Activity: Find the line holding "(* ===== verification/Mime.v ===== *)" in the entries below. Give it again exactly, along with every line after it up to and including the line holding "From S2P Require Import Prelude Str Model.".

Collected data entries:
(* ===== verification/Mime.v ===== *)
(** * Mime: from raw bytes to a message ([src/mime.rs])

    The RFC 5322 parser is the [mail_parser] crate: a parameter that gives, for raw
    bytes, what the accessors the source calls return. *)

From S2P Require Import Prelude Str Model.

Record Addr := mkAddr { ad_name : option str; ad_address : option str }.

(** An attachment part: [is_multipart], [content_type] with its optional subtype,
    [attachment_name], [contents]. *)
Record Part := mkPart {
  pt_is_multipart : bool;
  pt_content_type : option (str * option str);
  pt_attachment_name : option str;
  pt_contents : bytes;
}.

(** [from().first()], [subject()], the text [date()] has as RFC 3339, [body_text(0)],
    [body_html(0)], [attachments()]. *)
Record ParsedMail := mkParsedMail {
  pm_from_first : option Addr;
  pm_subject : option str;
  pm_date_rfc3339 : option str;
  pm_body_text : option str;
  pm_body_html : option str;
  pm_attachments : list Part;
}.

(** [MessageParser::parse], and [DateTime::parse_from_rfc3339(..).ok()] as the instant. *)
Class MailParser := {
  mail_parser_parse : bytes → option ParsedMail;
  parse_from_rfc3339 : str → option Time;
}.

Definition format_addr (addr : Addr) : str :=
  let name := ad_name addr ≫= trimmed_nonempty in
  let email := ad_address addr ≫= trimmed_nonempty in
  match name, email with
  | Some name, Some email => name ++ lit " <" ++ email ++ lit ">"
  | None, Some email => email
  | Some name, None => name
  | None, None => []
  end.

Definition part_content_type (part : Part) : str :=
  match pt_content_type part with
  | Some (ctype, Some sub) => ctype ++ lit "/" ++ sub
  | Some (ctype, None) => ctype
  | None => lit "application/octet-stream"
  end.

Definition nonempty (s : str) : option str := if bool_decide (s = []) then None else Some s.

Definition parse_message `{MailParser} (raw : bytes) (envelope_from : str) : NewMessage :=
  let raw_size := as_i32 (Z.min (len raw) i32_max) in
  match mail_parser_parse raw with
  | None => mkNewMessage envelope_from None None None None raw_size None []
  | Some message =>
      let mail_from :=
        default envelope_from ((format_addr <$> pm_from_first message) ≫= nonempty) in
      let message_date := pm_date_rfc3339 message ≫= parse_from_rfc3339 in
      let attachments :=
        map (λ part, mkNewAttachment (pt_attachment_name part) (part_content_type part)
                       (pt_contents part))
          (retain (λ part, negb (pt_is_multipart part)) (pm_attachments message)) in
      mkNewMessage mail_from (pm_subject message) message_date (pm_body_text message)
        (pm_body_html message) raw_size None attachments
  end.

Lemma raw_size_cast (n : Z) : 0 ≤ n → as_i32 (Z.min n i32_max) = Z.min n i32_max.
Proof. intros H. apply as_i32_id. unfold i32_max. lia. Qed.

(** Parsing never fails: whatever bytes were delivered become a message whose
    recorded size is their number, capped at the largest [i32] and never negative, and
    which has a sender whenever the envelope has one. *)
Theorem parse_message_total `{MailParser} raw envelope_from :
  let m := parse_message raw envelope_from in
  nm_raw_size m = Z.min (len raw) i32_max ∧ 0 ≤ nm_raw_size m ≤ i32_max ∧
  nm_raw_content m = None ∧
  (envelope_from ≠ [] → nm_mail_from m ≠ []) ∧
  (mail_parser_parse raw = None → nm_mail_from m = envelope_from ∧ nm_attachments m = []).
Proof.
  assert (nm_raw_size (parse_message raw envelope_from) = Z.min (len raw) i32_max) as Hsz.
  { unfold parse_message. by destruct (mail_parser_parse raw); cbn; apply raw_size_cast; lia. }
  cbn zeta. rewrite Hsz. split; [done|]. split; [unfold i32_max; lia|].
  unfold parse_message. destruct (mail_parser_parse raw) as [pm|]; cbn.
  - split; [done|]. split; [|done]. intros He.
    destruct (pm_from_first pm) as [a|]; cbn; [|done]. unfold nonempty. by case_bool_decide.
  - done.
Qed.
--
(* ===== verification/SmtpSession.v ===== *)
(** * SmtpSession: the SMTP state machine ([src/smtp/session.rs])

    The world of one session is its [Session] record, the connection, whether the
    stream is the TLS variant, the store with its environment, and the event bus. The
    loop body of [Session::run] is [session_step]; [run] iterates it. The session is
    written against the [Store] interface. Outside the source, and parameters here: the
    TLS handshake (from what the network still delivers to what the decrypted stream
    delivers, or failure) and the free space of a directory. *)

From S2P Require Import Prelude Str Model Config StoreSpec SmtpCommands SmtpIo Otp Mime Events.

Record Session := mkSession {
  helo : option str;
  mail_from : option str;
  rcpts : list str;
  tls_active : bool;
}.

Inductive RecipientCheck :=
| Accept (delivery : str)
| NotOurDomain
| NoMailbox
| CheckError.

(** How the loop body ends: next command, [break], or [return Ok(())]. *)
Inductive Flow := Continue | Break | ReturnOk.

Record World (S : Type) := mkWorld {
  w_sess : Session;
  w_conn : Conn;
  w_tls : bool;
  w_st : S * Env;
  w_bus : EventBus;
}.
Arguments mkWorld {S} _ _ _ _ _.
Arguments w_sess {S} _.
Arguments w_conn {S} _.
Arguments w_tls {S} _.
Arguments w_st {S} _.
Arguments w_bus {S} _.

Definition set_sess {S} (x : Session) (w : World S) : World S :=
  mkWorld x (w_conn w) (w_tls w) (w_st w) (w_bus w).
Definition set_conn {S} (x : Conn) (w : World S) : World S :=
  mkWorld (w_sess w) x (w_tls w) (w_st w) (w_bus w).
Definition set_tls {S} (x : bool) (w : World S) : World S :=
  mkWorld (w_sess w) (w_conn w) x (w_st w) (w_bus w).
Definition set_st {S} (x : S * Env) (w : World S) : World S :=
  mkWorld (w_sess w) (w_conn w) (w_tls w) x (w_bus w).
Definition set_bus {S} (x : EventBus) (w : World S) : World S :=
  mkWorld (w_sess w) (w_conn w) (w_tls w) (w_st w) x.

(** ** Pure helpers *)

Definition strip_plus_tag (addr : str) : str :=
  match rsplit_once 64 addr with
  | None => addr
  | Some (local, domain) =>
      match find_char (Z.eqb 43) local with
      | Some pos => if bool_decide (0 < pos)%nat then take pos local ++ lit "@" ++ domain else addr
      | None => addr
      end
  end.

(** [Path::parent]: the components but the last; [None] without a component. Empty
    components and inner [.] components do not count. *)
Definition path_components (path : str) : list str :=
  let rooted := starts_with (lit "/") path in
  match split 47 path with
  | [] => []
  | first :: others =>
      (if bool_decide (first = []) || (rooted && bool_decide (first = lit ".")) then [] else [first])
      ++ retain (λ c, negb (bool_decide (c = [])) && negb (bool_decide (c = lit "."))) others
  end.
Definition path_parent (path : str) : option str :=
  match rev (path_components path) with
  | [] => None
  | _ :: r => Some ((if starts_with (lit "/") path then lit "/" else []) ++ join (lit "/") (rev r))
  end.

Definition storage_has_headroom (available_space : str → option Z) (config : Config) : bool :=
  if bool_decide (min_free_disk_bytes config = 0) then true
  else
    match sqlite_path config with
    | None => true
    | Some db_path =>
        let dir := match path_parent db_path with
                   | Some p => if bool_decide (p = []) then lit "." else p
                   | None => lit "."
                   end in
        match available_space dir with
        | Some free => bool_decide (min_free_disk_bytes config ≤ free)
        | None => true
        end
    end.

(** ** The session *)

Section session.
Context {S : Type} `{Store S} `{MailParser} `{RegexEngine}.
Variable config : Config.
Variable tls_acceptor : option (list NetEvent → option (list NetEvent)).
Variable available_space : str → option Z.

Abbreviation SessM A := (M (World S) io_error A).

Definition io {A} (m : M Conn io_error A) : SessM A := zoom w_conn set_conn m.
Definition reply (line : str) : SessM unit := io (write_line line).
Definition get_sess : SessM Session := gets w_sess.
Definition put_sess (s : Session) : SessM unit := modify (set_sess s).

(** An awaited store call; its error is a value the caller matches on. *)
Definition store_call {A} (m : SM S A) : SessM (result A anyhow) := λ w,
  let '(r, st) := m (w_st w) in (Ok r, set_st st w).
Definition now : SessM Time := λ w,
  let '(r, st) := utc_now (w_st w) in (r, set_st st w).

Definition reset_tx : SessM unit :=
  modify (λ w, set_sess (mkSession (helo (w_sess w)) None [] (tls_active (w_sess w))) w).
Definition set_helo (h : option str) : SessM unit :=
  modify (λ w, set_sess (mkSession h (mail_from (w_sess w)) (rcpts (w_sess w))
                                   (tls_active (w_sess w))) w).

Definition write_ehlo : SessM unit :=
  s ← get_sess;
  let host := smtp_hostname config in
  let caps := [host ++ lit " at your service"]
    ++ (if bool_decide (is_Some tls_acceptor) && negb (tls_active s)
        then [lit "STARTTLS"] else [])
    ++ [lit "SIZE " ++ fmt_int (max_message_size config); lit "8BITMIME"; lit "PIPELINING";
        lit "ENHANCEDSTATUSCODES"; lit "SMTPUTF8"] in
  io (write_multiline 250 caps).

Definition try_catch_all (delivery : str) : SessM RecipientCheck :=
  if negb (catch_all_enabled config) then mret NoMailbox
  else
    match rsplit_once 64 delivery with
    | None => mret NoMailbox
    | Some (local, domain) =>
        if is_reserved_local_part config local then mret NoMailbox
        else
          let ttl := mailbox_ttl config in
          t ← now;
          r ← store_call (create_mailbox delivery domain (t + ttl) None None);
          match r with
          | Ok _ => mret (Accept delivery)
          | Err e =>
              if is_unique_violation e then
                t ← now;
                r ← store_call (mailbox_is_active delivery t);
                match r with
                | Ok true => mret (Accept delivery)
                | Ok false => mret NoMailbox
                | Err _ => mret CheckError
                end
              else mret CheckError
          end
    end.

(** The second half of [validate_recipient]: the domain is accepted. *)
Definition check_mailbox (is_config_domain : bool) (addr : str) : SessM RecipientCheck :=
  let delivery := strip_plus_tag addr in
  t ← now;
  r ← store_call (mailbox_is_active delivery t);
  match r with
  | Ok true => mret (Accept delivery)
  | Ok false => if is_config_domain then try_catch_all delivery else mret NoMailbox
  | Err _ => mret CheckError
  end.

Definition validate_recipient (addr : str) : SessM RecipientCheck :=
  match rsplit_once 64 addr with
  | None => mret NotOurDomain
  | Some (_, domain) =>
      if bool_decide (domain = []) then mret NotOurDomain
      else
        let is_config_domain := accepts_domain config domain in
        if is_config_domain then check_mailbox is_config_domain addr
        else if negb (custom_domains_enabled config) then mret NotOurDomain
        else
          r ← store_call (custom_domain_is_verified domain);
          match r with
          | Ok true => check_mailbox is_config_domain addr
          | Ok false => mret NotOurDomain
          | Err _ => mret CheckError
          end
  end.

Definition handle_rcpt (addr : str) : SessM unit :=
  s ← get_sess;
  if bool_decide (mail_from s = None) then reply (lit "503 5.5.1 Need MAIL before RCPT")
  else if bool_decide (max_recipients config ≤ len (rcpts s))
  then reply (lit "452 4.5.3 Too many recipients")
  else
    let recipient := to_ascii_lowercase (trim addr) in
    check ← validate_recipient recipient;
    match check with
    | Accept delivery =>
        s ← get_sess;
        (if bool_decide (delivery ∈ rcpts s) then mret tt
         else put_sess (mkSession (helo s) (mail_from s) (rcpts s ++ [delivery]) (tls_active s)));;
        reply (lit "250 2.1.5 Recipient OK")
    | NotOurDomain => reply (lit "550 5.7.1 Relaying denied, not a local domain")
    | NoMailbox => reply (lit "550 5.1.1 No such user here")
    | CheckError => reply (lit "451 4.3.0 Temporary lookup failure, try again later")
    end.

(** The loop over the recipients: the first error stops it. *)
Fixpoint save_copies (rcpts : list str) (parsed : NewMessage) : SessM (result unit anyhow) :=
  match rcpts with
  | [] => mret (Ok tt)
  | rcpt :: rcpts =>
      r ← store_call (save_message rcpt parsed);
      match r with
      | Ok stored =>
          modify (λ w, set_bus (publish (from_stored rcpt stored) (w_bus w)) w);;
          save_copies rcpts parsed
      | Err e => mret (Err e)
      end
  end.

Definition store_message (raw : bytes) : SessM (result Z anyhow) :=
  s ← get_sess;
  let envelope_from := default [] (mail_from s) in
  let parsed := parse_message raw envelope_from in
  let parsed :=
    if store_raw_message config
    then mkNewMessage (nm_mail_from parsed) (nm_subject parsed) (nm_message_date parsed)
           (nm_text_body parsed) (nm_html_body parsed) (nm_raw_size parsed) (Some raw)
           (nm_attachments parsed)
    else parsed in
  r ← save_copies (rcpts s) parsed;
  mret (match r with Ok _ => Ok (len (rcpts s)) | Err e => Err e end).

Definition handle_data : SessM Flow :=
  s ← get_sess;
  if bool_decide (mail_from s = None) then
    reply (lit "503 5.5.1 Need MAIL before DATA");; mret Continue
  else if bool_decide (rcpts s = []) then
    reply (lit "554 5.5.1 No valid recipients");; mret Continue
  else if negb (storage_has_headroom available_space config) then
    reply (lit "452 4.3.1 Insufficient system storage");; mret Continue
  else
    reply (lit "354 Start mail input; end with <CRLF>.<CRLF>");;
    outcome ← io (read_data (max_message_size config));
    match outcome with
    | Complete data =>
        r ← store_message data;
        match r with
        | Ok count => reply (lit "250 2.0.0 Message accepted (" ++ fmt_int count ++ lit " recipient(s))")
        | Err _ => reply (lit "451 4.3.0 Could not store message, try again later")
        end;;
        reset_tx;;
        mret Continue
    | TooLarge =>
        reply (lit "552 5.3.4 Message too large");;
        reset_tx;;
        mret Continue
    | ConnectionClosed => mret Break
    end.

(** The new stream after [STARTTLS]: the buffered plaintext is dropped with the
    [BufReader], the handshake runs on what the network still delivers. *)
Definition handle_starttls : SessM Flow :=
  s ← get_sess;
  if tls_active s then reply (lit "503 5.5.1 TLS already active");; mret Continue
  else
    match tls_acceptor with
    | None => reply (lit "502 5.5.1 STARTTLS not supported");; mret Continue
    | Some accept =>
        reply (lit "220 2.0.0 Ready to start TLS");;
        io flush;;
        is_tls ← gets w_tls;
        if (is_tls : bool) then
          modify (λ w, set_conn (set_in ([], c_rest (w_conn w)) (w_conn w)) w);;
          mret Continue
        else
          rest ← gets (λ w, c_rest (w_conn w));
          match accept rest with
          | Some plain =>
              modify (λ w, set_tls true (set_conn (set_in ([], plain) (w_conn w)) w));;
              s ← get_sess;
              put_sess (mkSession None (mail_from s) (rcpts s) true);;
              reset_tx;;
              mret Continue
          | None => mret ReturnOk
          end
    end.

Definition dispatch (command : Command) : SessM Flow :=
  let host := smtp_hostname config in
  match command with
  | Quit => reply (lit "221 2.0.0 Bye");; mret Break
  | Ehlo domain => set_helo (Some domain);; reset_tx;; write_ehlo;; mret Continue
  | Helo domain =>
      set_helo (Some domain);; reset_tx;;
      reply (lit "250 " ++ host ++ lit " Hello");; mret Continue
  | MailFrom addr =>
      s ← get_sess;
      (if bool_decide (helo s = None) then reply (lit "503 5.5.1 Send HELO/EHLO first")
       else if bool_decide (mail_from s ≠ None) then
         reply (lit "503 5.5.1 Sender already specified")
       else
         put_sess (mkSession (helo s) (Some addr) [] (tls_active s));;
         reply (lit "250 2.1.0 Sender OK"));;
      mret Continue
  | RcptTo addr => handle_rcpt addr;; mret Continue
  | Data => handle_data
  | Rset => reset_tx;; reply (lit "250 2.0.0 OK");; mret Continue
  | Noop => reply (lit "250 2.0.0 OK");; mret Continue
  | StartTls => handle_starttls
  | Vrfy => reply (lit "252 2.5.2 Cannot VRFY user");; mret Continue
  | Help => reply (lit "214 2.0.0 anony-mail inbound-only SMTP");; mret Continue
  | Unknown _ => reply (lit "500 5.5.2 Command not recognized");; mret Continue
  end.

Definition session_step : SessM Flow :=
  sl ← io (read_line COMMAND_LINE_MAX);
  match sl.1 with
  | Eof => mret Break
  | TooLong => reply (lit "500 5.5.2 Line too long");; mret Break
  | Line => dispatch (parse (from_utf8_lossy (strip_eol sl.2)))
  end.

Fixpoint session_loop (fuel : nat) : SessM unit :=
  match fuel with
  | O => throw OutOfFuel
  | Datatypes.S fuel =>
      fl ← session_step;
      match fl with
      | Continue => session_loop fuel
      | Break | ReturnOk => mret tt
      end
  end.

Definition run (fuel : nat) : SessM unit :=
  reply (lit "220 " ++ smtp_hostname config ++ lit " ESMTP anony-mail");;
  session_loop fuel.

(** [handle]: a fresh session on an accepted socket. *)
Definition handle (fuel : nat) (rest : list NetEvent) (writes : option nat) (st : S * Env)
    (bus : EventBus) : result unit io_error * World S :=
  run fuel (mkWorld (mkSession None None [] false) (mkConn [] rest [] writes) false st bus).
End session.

Written reply:
(* ===== verification/Mime.v ===== *)
(** * Mime: from raw bytes to a message ([src/mime.rs])

    The RFC 5322 parser is the [mail_parser] crate: a parameter that gives, for raw
    bytes, what the accessors the source calls return. *)

From S2P Require Import Prelude Str Model.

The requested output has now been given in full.